Avec la pandémie de Covid-19, un autre animal d’élevage s’est retrouvé sous le feu des projecteurs : le vison. Dans les fermes caractérisées par de fortes densités d’animaux, élevés dans des bâtiments fermés, le coronavirus introduit via le personnel infecté a rapidement contaminé la totalité des visons. Fait unique et préoccupant : la transmission virale avérée du vison vers l’Homme dans ces élevages, avec des cas rapportés parmi le personnel et les personnes vivant à proximité des exploitations.

Au Danemark, 1er producteur mondial de visons avant la pandémie, l’inquiétude est montée d’un cran début septembre 2020, du fait de la mise en évidence de mutations génétiques chez certains SARS-CoV-2 isolés dans les élevages de visons et chez des humains contaminés. Bien que ces virus variants ne possèdent pas une pathogénicité ou une contagiosité accrues, des études suggèrent une moindre activité des anticorps anti-SARS-CoV-2 contre un variant baptisé DFVI-spike, faisant craindre un échec des futurs vaccins.

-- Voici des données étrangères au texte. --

(** C2 (as amended).  The repair always returns a result, never an
    exception.  For the segmented image, the variations and the personality,
    each one that is in the missing set has an entry in the result: what
    the generator produced, or the fallback when it raised (the original
    image, the empty list, the default profile; the default profile also
    when the generator's answer is not a usable dictionary).  An expressions
    entry (what the generator produced, or the empty mapping when it raised)
    is present exactly when expressions are in the missing set and the
    result holds a non-empty variations list; otherwise the result has no
    expressions entry at all. *)
Theorem repair_entries :
  ∃ completed calls,
    complete_missing_preparation e image_uuid original_image_path missing_files
      = (Ret completed, calls) ∧
    (is_Some (missing_files !! "segmented_image") →
       ∃ p, cf_segmented_image completed = Some p ∧
            (segment_image e original_image_path = Ret p ∨
             (∃ msg, segment_image e original_image_path = Raise msg) ∧
             p = original_image_path)) ∧
    (is_Some (missing_files !! "variations") →
       ∃ l source, cf_variations completed = Some l ∧
            source = default original_image_path (cf_segmented_image completed) ∧
            (generate_cartoon_variations e source image_uuid = Ret l ∨
             (∃ msg, generate_cartoon_variations e source image_uuid = Raise msg) ∧
             l = [])) ∧
    (is_Some (missing_files !! "personality") →
       ∃ v, cf_personality completed = Some v ∧
            (v = default_personality ∨
             ∃ avatar_image,
               generate_personality e avatar_image image_uuid
                 = Ret (PersonalityDict None (Some v)))) ∧
    match missing_files !! "expressions", cf_variations completed with
    | Some _, Some (selected_variation :: _) =>
        ∃ m, cf_expressions completed = Some m ∧
             (generate_expressions e selected_variation image_uuid = Ret m ∨
              (∃ msg, generate_expressions e selected_variation image_uuid
                        = Raise msg) ∧ m = ∅)
    | _, _ => cf_expressions completed = None
    end.
Proof.
  unfold complete_missing_preparation.
  destruct (has_key "segmented_image" missing_files) eqn:Hs;
    destruct (has_key "variations" missing_files) eqn:Hv;
    destruct (has_key "expressions" missing_files) eqn:He;
    destruct (has_key "personality" missing_files) eqn:Hp.
  all: repeat match goal with
    | H : has_key _ _ = true |- _ => rewrite has_key_true in H
    | H : has_key _ _ = false |- _ => rewrite has_key_false in H
    end.
  all: repeat (cbn [cf_segmented_image cf_variations cf_expressions cf_personality default repair_avatar_image fst snd];
    match goal with
    | |- context [match ?x with _ => _ end] =>
        lazymatch x with
        | context [match _ with _ => _ end] => fail
        | _ => destruct x eqn:?
        end
    end).
  all: try (exfalso; match goal with H : is_Some None |- _ => destruct H; discriminate end).
  all: try congruence.
  all: try (eexists _, _; split; [reflexivity|]).
  all: cbn [cf_segmented_image cf_variations cf_expressions cf_personality default from_option id].
  all: repeat match goal with |- _ ∧ _ => split end.
  all: try (intros [? ?]; congruence).
  all: try reflexivity.
  all: try (intros _).
  all: try (eexists; split; [reflexivity|]; eauto; fail).
  all: try (eexists _, _; split; [reflexivity|]; split; [reflexivity|]; eauto; fail).
  all: try (eexists; split; [reflexivity|];
            match goal with |- context [personality_of_result ?r] =>
              destruct (personality_of_result_cases r) as [->|E];
                [left; reflexivity | right; eexists; rewrite <- E; eassumption]
            end).
Qed.

(** Which call the personality stage makes: none when the result holds an
    empty variations list, else one call with the first variation, or with
    the segmented or original image when there is no variation or its path
    is empty. *)
Lemma repair_personality_call :
  is_Some (missing_files !! "personality") →
  ∃ completed calls,
    complete_missing_preparation e image_uuid original_image_path missing_files
      = (Ret completed, calls) ∧
    let fallback := default original_image_path (cf_segmented_image completed) in
    match cf_variations completed with
    | Some [] => ∀ avatar_image, CallPersonality avatar_image image_uuid ∉ calls
    | Some (first :: _) =>
        CallPersonality (if bool_decide (first = "") then fallback else first)
          image_uuid ∈ calls
    | None => CallPersonality fallback image_uuid ∈ calls
    end.
Proof.
  intros Hp. apply has_key_true in Hp.
  unfold complete_missing_preparation. rewrite Hp.
  destruct (has_key "segmented_image" missing_files);
    destruct (has_key "variations" missing_files);
    destruct (has_key "expressions" missing_files).
  all: repeat (cbn [cf_segmented_image cf_variations cf_expressions cf_personality
                    default repair_avatar_image fst snd];
    match goal with
    | |- context [match ?x with _ => _ end] =>
        lazymatch x with
        | context [match _ with _ => _ end] => fail
        | _ => destruct x eqn:?
        end
    end).
  all: eexists _, _; (split; [reflexivity|]).
  all: cbn [cf_segmented_image cf_variations default from_option id].
  all: try (rewrite ?elem_of_app; right; left; fail).
  all: try (match goal with H : bool_decide _ = _ |- _ => rewrite H end;
            rewrite ?elem_of_app; right; left; fail).
  all: intros avatar_image Hin; simpl in Hin.
  all: repeat (apply elem_of_cons in Hin as [Hin|Hin]; [discriminate Hin|]).
  all: by apply elem_of_nil in Hin.
Qed.

End AutoRepair.

(** C2 (as stated) fails for the expressions group: with only the
    expressions missing (the variations are all stored), the repair makes no
    call and its result has no expressions entry, neither a generated
    mapping nor the empty one. *)
Lemma repair_skips_expressions_without_variations :
  complete_missing_preparation Samples.working_env "a" "uploads/a.jpg"
      {[ "expressions" := MissingPaths (required_expressions "a") ]}
    = (Ret {| cf_segmented_image := None; cf_variations := None;
              cf_expressions := None; cf_personality := None |}, []) ∧
  is_Some (({[ "expressions" := MissingPaths (required_expressions "a") ]}
              : gmap string missing_entry) !! "expressions").
Proof. split; [vm_compute; reflexivity | by eexists]. Qed.

(** ** The personality stage of the repair *)

Section RepairPersonality.

Context (e : env) (sv : ImageService.service).
Context (image_uuid original_image_path : string).
Context (missing_files : gmap string missing_entry).



End RepairPersonality.



(** ** Selecting an avatar *)

Section Selection.

Context (e : env) (w : world).

(** C3.  For a stored session and an integer index below zero or not below
    the number of its variations, the handler answers 400 INVALID_INDEX and
    the whole state, the session included, is what it was. *)
Theorem select_avatar_out_of_range (session_id : string) (session : session)
    (selected_index : Z) :
  session_id ≠ "" →
  user_sessions w !! session_id = Some session →
  (selected_index < 0 ∨
   Z.of_nat (length (default [] (s_variations session))) ≤ selected_index)%Z →
  select_avatar e (Some (Some session_id, Some selected_index)) w
    = (w, Error 400 "INVALID_INDEX") ∧
  user_sessions (select_avatar e (Some (Some session_id, Some selected_index)) w).1
    !! session_id = Some session.
Proof.
  intros Hid Hs Hrange.
  assert (E : select_avatar e (Some (Some session_id, Some selected_index)) w
              = (w, Error 400 "INVALID_INDEX")).
  { unfold select_avatar.
    rewrite (bool_decide_eq_false_2 (session_id = "")) by exact Hid.
    rewrite Hs. rewrite bool_decide_eq_true_2; [reflexivity|]. lia. }
  rewrite E. split; [reflexivity | exact Hs].
Qed.

End Selection.

(** The sample session has four variations: index 4 is refused. *)
Lemma select_avatar_out_of_range_witness :
  user_sessions Samples.ready_world !! "5d1f0c9e-0000-4000-8000-000000000001"
    = Some Samples.ready_session ∧
  (Z.of_nat (length (default [] (s_variations Samples.ready_session))) ≤ 4)%Z ∧
  select_avatar Samples.working_env
      (Some (Some "5d1f0c9e-0000-4000-8000-000000000001", Some 4%Z))
      Samples.ready_world
    = (Samples.ready_world, Error 400 "INVALID_INDEX").
Proof.
  split; [reflexivity|]. split; [simpl; lia|].
  apply (select_avatar_out_of_range Samples.working_env Samples.ready_world
           "5d1f0c9e-0000-4000-8000-000000000001" Samples.ready_session 4).
  - discriminate.
  - reflexivity.
  - right. simpl. lia.
Defined.

(** ** Upload validation *)

Section UploadValidation.

Context (md5 : bytes → string) (e : env) (w : world).

(** C10.  A request without an [image] part, with an empty file name, or
    with a file name whose lower-cased suffix is not one of the four
    accepted extensions is answered 400 with the matching code, and the
    state comes back unchanged: no session is stored and nothing is written
    under [uploads]. *)
Theorem rejected_upload_changes_nothing
    (image : option (option string * bytes)) :
  image = None ∨
  (∃ content, image = Some (Some "", content)) ∨
  (∃ filename content,
     image = Some (filename, content) ∧
     PyPath.lower (PyPath.suffix (default "" filename)) ∉ allowed_extensions) →
  ∃ code,
    upload_image md5 e image w = (w, Error 400 code) ∧
    (code = "NO_FILE" ∨ code = "NO_FILENAME" ∨ code = "INVALID_FORMAT") ∧
    user_sessions (upload_image md5 e image w).1 = user_sessions w ∧
    uploads (upload_image md5 e image w).1 = uploads w.
Proof.
  intros H.
  assert (E : ∃ code, upload_image md5 e image w = (w, Error 400 code) ∧
                (code = "NO_FILE" ∨ code = "NO_FILENAME" ∨ code = "INVALID_FORMAT")).
  { destruct H as [-> | [[content ->] | (filename & content & -> & Hext)]].
    - exists "NO_FILE". simpl. auto.
    - exists "NO_FILENAME". simpl. auto.
    - unfold upload_image. case_bool_decide as Hname.
      + exists "NO_FILENAME". auto.
      + exists "INVALID_FORMAT". rewrite bool_decide_eq_true_2 by exact Hext. auto. }
  destruct E as (code & E & Hcode). exists code. rewrite E. auto.
Qed.

(** The validation rejections are the only answers with status 400, and
    every one of them gives the state back as it was. *)
Lemma upload_image_400_unchanged (image : option (option string * bytes))
    (w' : world) (code : string) :
  upload_image md5 e image w = (w', Error 400 code) → w' = w.
Proof.
  unfold upload_image, upload_existing_image, upload_new_image.
  repeat (first
    [ progress simpl
    | case_bool_decide
    | match goal with
      | |- context [complete_missing_preparation ?a ?b ?c ?d] =>
          destruct (complete_missing_preparation a b c d) as [[?|?] ?]
      | |- context [match ?x with _ => _ end] => destruct x eqn:?
      end ]);
    intros [= <- ?]; reflexivity.
Qed.

End UploadValidation.

(** A [.gif] upload is refused and leaves the sample state as it was. *)
Lemma rejected_upload_changes_nothing_witness :
  (PyPath.lower (PyPath.suffix "photo.gif") ∉ allowed_extensions) ∧
  (∃ code,
     upload_image Samples.sample_md5 Samples.working_env
       (Some (Some "photo.gif", [])) Samples.ready_world
       = (Samples.ready_world, Error 400 code)).
Proof.
  split; [apply (bool_decide_unpack _); vm_compute; exact I|].
  destruct (rejected_upload_changes_nothing Samples.sample_md5
              Samples.working_env Samples.ready_world
              (Some (Some "photo.gif", [])))
    as (code & E & _).
  - right. right. exists (Some "photo.gif"), []. split; [reflexivity|].
    apply (bool_decide_unpack _). vm_compute. exact I.
  - exists code. exact E.
Defined.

En l’absence de données scientifiques précises évaluant le risque réel des virus variants pour la santé publique, le principe de précaution a prévalu, menant à la décision d’abattage total des élevages de visons infectés.

Les préconisations des scientifiques

A l’exception des visons d’élevage, aucune transmission du SARS-CoV-2 de l’animal à l’Homme n’a été décrite jusqu’à présent. D’après les données scientifiques actuelles, les autres animaux ne contribuent pas à la propagation de la Covid-19, même si les scientifiques n’excluent pas l’hypothèse inquiétante d’une recombinaison entre le SARS-CoV-2 et un coronavirus félin ou canin pathogène.

L’Académie nationale de médecine et l’Académie vétérinaire de France recommandent donc d’élargir la surveillance menée actuellement dans les fermes de visons aux autres espèces (domestiques et sauvages), et de renforcer les mesures de biosécurité recommandées vis-à-vis des animaux (éviter tout contact entre les personnes infectées par le SARS-CoV-2 ou suspectes de l’être et leurs animaux de compagnie, et observer les mesures barrière classiques comme le lavage des mains et le port de masques…). Autres mesures préconisées : la réalisation d’études supplémentaires évaluant les risques liés au virus variant DFVI-spike, et la surveillance de toute nouvelle mutation du SARS-CoV-2.

Enfin, les Académies prônent l’amélioration de la coordination entre les secteurs de la santé humaine et animale (approche « Une seule santé »), afin de développer des stratégies efficaces de lutte contre la pandémie de Covid-19.

*La sensibilité se définit comme la capacité d’un virus à contaminer et à se répliquer dans une espèce donnée.

Source : SARS-CoV-2 : sensibilité des espèces animales et risques en santé publique. Avis de l’Académie nationale de médecine et de l’Académie vétérinaire de France.